A theological or doctrinal approach to approaching religions is not comprehensive. One must also speak of the cultural, experiential, and historical dimensions, including consideration of various traditions’ stories, symbols, rituals, and practices. In view of de Lange’s analysis, it is critically important that evangelicals differentiate between the questions they themselves wish to raise concerning other faith traditions in view of evangelical convictions and the questions these traditions raise of themselves. It is important not to impose on another tradition evangelical methods and value judgments when seeking to assess these religions on their own terms. Evangelicals must learn to approach Mormons and Pagans from their own tradition’s vantage point, including self-assessment pertaining to matters of internal coherence and personal appropriation, while also addressing evangelical concerns of external correspondence, accounting for various traditions’ claims that give rise to competing notions of ultimate reality.

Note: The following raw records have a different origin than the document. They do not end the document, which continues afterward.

(** * A shallow embedding of the image captioning / visual question answering
    web application (src/app.py): the two request handlers [/upload] and
    [/answer], the helpers [generate_caption], [answer_question_pipeline]
    and [answer_question_model], and the guarded model loading done when the
    module is imported.

    The pretrained models, PIL and the filesystem are external to the
    repository; they are modelled as opaque functions (records of
    functions) and a map of stored files, so every theorem below holds for
    every behaviour of those services. *)

From Stdlib Require Import String Ascii List ZArith Bool.
From stdpp Require Import base gmap strings list.
Import ListNotations.
Open Scope string_scope.

(* ------------------------------------------------------------------ *)
(** ** Python string helpers *)

Definition chars (s : string) : list ascii := list_ascii_of_string s.
Definition of_chars (l : list ascii) : string := string_of_list_ascii l.

(** [s.split(sep)] for a one-character separator: never empty. *)
Fixpoint split_chars (sep : ascii) (l : list ascii) (cur : list ascii)
  : list (list ascii) :=
  match l with
  | [] => [rev cur]
  | c :: t =>
      if Ascii.eqb c sep then rev cur :: split_chars sep t []
      else split_chars sep t (c :: cur)
  end.

Definition py_split (sep : ascii) (s : string) : list string :=
  map of_chars (split_chars sep (chars s) []).

(** [xs[-1]] on the (never empty) result of [split]. *)
Definition py_last (xs : list string) : string := List.last xs "".

(** Characters on which [str.split()] without argument splits, restricted
    to ASCII: \t \n \x0b \x0c \r, \x1c..\x1f and the space. *)
Definition is_py_space (c : ascii) : bool :=
  let n := nat_of_ascii c in
  (((9 <=? n) && (n <=? 13)) || ((28 <=? n) && (n <=? 32)))%nat.

(** [str.split()]: runs of whitespace separate, empty words are dropped. *)
Fixpoint split_ws (l : list ascii) (cur : list ascii) : list (list ascii) :=
  match l with
  | [] => match cur with [] => [] | _ => [rev cur] end
  | c :: t =>
      if is_py_space c then
        match cur with
        | [] => split_ws t []
        | _ => rev cur :: split_ws t []
        end
      else split_ws t (c :: cur)
  end.

(** [sep.join(words)]. *)
Fixpoint join_with (sep : ascii) (ws : list (list ascii)) : list ascii :=
  match ws with
  | [] => []
  | [w] => w
  | w :: t => w ++ sep :: join_with sep t
  end.

(** [str.strip(cs)] *)
Fixpoint lstrip (p : ascii -> bool) (l : list ascii) : list ascii :=
  match l with
  | c :: t => if p c then lstrip p t else l
  | [] => []
  end.

Definition strip (p : ascii -> bool) (l : list ascii) : list ascii :=
  rev (lstrip p (rev (lstrip p l))).

(* ------------------------------------------------------------------ *)
(** ** [werkzeug.utils.secure_filename] on a POSIX host

    <<
    filename = unicodedata.normalize("NFKD", filename)
    filename = filename.encode("ascii", "ignore").decode("ascii")
    for sep in os.sep, os.path.altsep:        # "/", None on POSIX
        if sep:
            filename = filename.replace(sep, " ")
    filename = str(_filename_ascii_strip_re.sub("", "_".join(
                   filename.split()))).strip("._")
    if os.name == "nt" and ...:               # not taken on POSIX
        filename = f"_{filename}"
    return filename
    >>
    with [_filename_ascii_strip_re = re.compile(r"[^A-Za-z0-9_.-]")].
    Filenames are Rocq strings of bytes; the NFKD step is the identity on
    ASCII, and the ASCII encoding with "ignore" drops the other bytes. *)

Definition is_ascii (c : ascii) : bool := (nat_of_ascii c <? 128)%nat.

Definition is_safe_char (c : ascii) : bool :=
  let n := nat_of_ascii c in
  (((65 <=? n) && (n <=? 90)) || ((97 <=? n) && (n <=? 122))
   || ((48 <=? n) && (n <=? 57)))%nat
  || Ascii.eqb c "_"%char || Ascii.eqb c "."%char || Ascii.eqb c "-"%char.

Definition is_dot_or_underscore (c : ascii) : bool :=
  Ascii.eqb c "."%char || Ascii.eqb c "_"%char.

Definition secure_filename (filename : string) : string :=
  let l := List.filter is_ascii (chars filename) in
  let l := map (fun c => if Ascii.eqb c "/"%char then " "%char else c) l in
  let l := join_with "_"%char (split_ws l []) in
  let l := List.filter is_safe_char l in
  of_chars (strip is_dot_or_underscore l).

(* ------------------------------------------------------------------ *)
(** ** [os.path.join] (posixpath) for two arguments

    <<
    path = a
    if b.startswith(sep): path = b
    elif not path or path.endswith(sep): path += b
    else: path += sep + b
    >> *)

Definition ends_with_slash (a : string) : bool :=
  match rev (chars a) with
  | c :: _ => Ascii.eqb c "/"%char
  | [] => false
  end.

Jesus is not a doctrinal proposition or system, but is paradigmatically important for assessing all truth claims regarding God from the Christian vantage point. Moreover, given that Jesus was incarnate in a given cultural milieu, we must present his claims and engage people in concrete terms, accounting for the web of their social settings—including stories, symbols, experiences, rituals, and practices. If we evangelicals wish to be fully biblical, we must approach people from an expansive framework, as our Lord did and does. This expansive framework has made it possible for me to approach people of good faith, who are on other paths, in good faith as unique representatives of their particular traditions. As a result, it has opened up doors for understanding, not misunderstanding, and heart to heart, life on life engagement at their centers of worship, in classroom sessions at my seminary, and over potluck dinners and one-on-one conversations over meals.5


1See Karl Barth, Church Dogmatics, I/1: The Doctrine of the Word of God, ed. G. W. Bromiley and T. F. Torrance (Edinburgh: T. & T. Clark, 1975), 111–12.

2Donald G. Bloesch, Christian Foundations, vol. 1: A Theology of Word and Spirit: Authority and Method in Theology (Downers Grove, IL: InterVarsity Press, 1992), 190. Bloesch will later refer to Barth’s connection of this threefold model of the Word of God to the unity within the Trinity involving the Father, Son, and Spirit (p. 314 n. 10). See also Church Dogmatics, I/1, 120–24.

3See my blog post, “Mormons and Buddhists are not ‘Isms’ or ‘Ists.’ They’re People” (April 17, 2012), Uncommon God, Common Good at Christian Post Blog, http://blogs.christianpost.com/uncommon-God-common-good/mormons-and-buddhists-are-not-isms-or-ists-theyre-people-9409/ (accessed on 7/1/2013).

4Nicholas de Lange, Judaism (Oxford: Oxford University Press, 1986), 3.

5For example, see my blog posts, Uncommon God, Common Good at Patheos Blogs: “Why Did the Buddhists and the Evangelical Christians Cross the Road? To Have a Potluck” (June 24, 2013), http://www.patheos.com/blogs/uncommongodcommongood/2013/06/evangelicals-and-buddhists-share-and-probe-a-unique-and-fruitful-dialogue-in-portland/; “Multi-Faith Discourse: Beyond Lampoon Tract Propaganda” (June 22, 2013), http://www.patheos.com/blogs/uncommongodcommongood/2013/06/multi-faith-discourse-beyond-lampoon-tract-propaganda/. See also my essay “Table Fellowship with Our Buddhist Neighbors for Beloved Community,” to be published in 2013 in the Association of Theological Schools’ journal, Theological Education. The article is based on the report for the grant received by the seminary and university’s Institute for the Theology of Culture as part of the ATS Hospitality and Pastoral Practices project to work with Buddhists in our community to develop practices of hospitality and neighborliness.